Cardinals: Wow. Another drama. A woman named Valerie returns home from prison. What was she there for though? Nothing more than drunk-driving one night and accidentally killing her neighbour. But her neighbour’s son certainly won’t let her forget about it easily. This was an amazing mix of elements. Just the way the story was told really put me on edge.

Venus: The interesting and funny story about a transgendered woman who discovers she’s got a teenage son. This young boy starts to get to know his mom who happens to be of Indian heritage. I really got a good chuckle out of this feature. Such a concept.

Shortwork: Sure, we have feature films at WFF, but we also have short films at WFF too. The Shortwork events showcased films in the 20-minute range. These films were a wide mix of funny, deep, moving, informative and even strange. Everything was just so stunning to watch in these showcases. Not very long but still lots of fun. The short film award winner and a personal favourite of mine was The Things you Think I’m Thinking, which tells a story a black man with no fore-arms, getting together with someone more able-bodied. Chaotic at first, but the two work things out. Similar to an experience I went through while I was out here.

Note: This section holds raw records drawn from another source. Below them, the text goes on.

(* ===== verification/Uploads.v ===== *)
(** * Uploads

    modules/uploads/uploads.service.ts and upload-security.ts: a reservation against the storage quota,
    the quarantine of what was uploaded, its scan, downloads against the bandwidth quota, deletion. A
    transaction that starts by taking an advisory lock is one atomic step, as the lock makes it for the
    requests of the same scope. *)

From Stdlib Require Import ZArith Lia Bool.
From S2P Require Import Prelude Store Database JsString JsonText Pagination Platform Request TenantScope AuditTrail Sessions Outbox UploadStorage.

Open Scope string_scope.

(** ** upload-security.ts *)

Definition bytes (l : list nat) : string := List.fold_right (fun n s => String (chr n) s) EmptyString l.

(** The files whose first bytes are known. *)
Definition signatures : list (string * (string -> bool)) :=
  [("image/jpeg", fun b => take_str 3 b === bytes [255; 216; 255]);
   ("image/png", fun b => take_str 8 b === bytes [137; 80; 78; 71; 13; 10; 26; 10]);
   ("image/webp", fun b => (take_str 4 b === "RIFF") && (take_str 4 (drop_str 8 b) === "WEBP"));
   ("application/pdf", fun b => take_str 5 b === "%PDF-")].

Definition detectContentType (b : string) : option string :=
  fst <$> List.find (fun s => snd s b) signatures.

Definition includes (s part : string) : bool := is_set (String.index 0 part s).

Definition requiresDocumentCdr (contentType : string) : bool :=
  (contentType === "application/pdf") || includes contentType "word" || includes contentType "officedocument".

Record ScanInput := mkScanInput {
  sc_uploadId : string; sc_filename : string; sc_contentType : string; sc_size : Z;
  sc_checksum : option string; sc_sourceUrl : string
}.
Record ScanResult := mkScanResult { scan_verdict : string; scan_provider : string; scan_reference : option string }.

Definition SIGNATURE_PREFIX_BYTES : nat := 16.

(** The statuses whose size counts against the quota. *)
Definition occupying (s : UploadStatus) : bool :=
  match s with Up_PENDING | Up_QUARANTINED | Up_SCANNING | Up_READY => true | _ => false end.

(** [_sum: { expectedSize: true }] *)
Definition sumSizes (l : list Upload) : Z := List.fold_right (fun u n => (up_expectedSize u + n)%Z) 0%Z l.

Record InitiateInput := mkInitiateInput {
  ini_filename : string; ini_contentType : string; ini_size : Z; ini_visibility : UploadVisibility
}.

Definition refOf (u : Upload) : ObjectRef := mkObjectRef (up_objectKey u) (up_contentType u) (Some (up_visibility u)).

(** What a download answers: a redirect, or the bytes through the API. *)
Inductive Delivery :=
  | Redirect (direct : DirectDownload) (filename contentType : string) (contentLength : Z)
  | Proxy (download : DownloadedObject) (filename contentType : string) (contentLength : Z).

(** [Date.UTC(year, month, 1)] of an instant. *)
Definition monthStart (t : Z) : Z :=
  let '(_, _, d) := civil (t / DAY)%Z in ((t / DAY - (d - 1)) * DAY)%Z.

Section Uploads.
Context `{Platform}.
(** The scanner's address and token, and [fetch]. *)
Variables (UPLOAD_SCAN_WEBHOOK_URL UPLOAD_SCAN_WEBHOOK_AUTH_TOKEN : string) (fetch : Fetch).

Definition scanUpload (input : ScanInput) : Proc World ScanResult :=
  if negb (UPLOAD_SCAN_MODE_webhook env) then mret (mkScanResult "CLEAN" "signature-only" None)
  else
    let init := JObj [("method", JStr "POST");
      ("headers", JObj (("content-type", JStr "application/json")
                        :: (if UPLOAD_SCAN_WEBHOOK_AUTH_TOKEN === EmptyString then []
                            else [("authorization", JStr ("Bearer " ++ UPLOAD_SCAN_WEBHOOK_AUTH_TOKEN))])));
      ("body", JObj ([("uploadId", JStr (sc_uploadId input)); ("filename", JStr (sc_filename input));
                      ("contentType", JStr (sc_contentType input)); ("size", JNum (sc_size input))]
                     ++ match sc_checksum input with Some c => [("checksum", JStr c)] | None => [] end
                     ++ [("sourceUrl", JStr (sc_sourceUrl input));
                         ("cdrRequired", JBool (requiresDocumentCdr (sc_contentType input)))])%list)] in
    response ← provider (mkCall UPLOAD_SCAN_WEBHOOK_URL None init) (fetch UPLOAD_SCAN_WEBHOOK_URL init);
    if negb (hr_ok response) then throw (Failure ("Upload scanner returned HTTP " ++ show (hr_status response)))
    else match hr_json response with
         | None => throw (Failure "Unexpected token in JSON")
         | Some result =>
             match jget "verdict" result with
             | Some (JStr verdict) =>
                 if (verdict === "CLEAN") || (verdict === "MALICIOUS")
                 then mret (mkScanResult verdict "webhook"
                              (match jget "reference" result with Some (JStr r) => Some r | _ => None end))
                 else throw (Failure "Upload scanner returned an invalid verdict")
             | _ => throw (Failure "Upload scanner returned an invalid verdict")
             end
         end.

(** ** uploads.service.ts *)

Definition requireProvider (p : option UploadProviderAdapter) : res UploadProviderAdapter :=
  match p with Some a => Ok a | None => Err (errors.serviceUnavailable "File uploads are not configured") end.

(** The year and the month of [toISOString]. *)
Definition objectKey (amb : Ambient) (userId id : string) : string :=
  let date := toISOString (nowMs amb) in
  userId ++ "/" ++ take_str 4 date ++ "/" ++ take_str 2 (drop_str 5 date) ++ "/" ++ id.

Definition activeOrganizationId (amb : Ambient) : option string := ambientOrganization amb.

Definition uploadQuotaScopeKey (amb : Ambient) (userId : string) : string :=
  if truthy (activeOrganizationId amb)
  then "organization:" ++ (activeOrganizationId amb ??? EmptyString) ++ ":user:" ++ userId
  else "user:" ++ userId.

Definition inUse (userId : string) (u : Upload) : bool := (up_userId u === userId) && occupying (up_status u).

(** The transaction that checks the quota and reserves the upload. *)
Definition reserveUpload (amb : Ambient) (userId : string) (input : InitiateInput) (provider : UploadProvider)
    (key : string) (expiresAt : Z) : Tx World Upload :=
  inScope ← tx_lift (scopeFilter (R := Upload) amb "aggregate" None);
  usage ← tx_findMany (fun u => inScope u && inUse userId u);
  if (UPLOAD_USER_STORAGE_QUOTA_BYTES env <? sumSizes usage + ini_size input)%Z
  then tx_throw (errors.forbidden "Per-user storage quota exceeded")
  else
    id ← newId;
    sc_create amb None
      (mkUpload id None userId provider Up_PENDING (ini_visibility input) key (ini_filename input) (ini_contentType input)
         (ini_size input) None None None None None None None None expiresAt None None (nowMs amb) (nowMs amb) None).

(** [@updatedAt]: every update through the client stamps the row. *)
Definition touch (amb : Ambient) (f : Upload -> Upload) (u : Upload) : Upload := (f u) <| up_updatedAt := nowMs amb |>.

Definition setUpload (amb : Ambient) (id : string) (f : Upload -> Upload) : Tx World Upload :=
  sc_update amb None (fun u => up_id u === id) (touch amb f).

Definition initiateUpload (amb : Ambient) (userId : string) (input : InitiateInput)
    (provider : option UploadProviderAdapter) : Proc World (Upload * UploadDirective) :=
  p ← transact (tx_lift (requireProvider provider));
  if negb (mem (ini_contentType input) (UPLOAD_ALLOWED_MIME_TYPES env))
  then throw (errors.badRequest "This file type is not allowed")
  else if (UPLOAD_MAX_BYTES env <? ini_size input)%Z
  then throw (errors.badRequest ("File exceeds the " ++ show (UPLOAD_MAX_BYTES env) ++ "-byte upload limit"))
  else
    keyId ← transact newId;
    let key := objectKey amb userId keyId in
    let expiresAt := (nowMs amb + UPLOAD_URL_TTL_SECONDS env * 1000)%Z in
    upload ← transact (reserveUpload amb userId input (providerKind p) key expiresAt);
    try_catch
      (directive ← createUpload p (mkObjectRef key (ini_contentType input) (Some (ini_visibility input))) (ini_size input);
       persisted ← (if negb (dir_expiresAt directive =? expiresAt)%Z
                    then transact (setUpload amb (up_id upload) (fun u => u <| up_uploadExpiresAt := dir_expiresAt directive |>))
                    else mret upload : Proc World Upload);
       mret (persisted, directive))
      (fun error =>
         _ ← transact (setUpload amb (up_id upload) (fun u => u <| up_status := Up_FAILED |>));
         throw error).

Signature Series: Let’s sit down and chat. At the signatures series events, this was an opportunity for festival-goers to listen to some of the individuals who submitted to WFF. Guests included Actor Bill Pullman, Director Kyra Sedgwick, Rossif Sutherland, Amanda Crew, Shiva Negar, Writer Dorothy Blyskal, John Whittington, and so many more people. Of course, this was also a chance for festival-goers to ask questions to the guests about their experiences in the industry.

Networking Parties: Aside from these taking time to set up, Networking parties are a great way to get together and meet the people you know in the industry. They’re also a great way to meet new people. What made these events even better is that folks would give you a free drink ticket. The networking starts out neutral but steadily grows overnight. At one point, it’s so packed that moving around is near impossible.

Awards Celebration: This was actually the last thing I got to attend on account of having to leave due to an early hotel check-out time. Still this showcased amazing awards for the greatest films of the entire festival. Some of them have actually been mentioned earlier in this article.

All in all, this was the best experience I’ve had so far. Actually, this is the first time I’ve ever covered WFF, and I have to say I’ll definitely be coming back next year, hoping to see some more amazing works of art in the digital format. It really does take a village to put together something of mass proportions like WFF.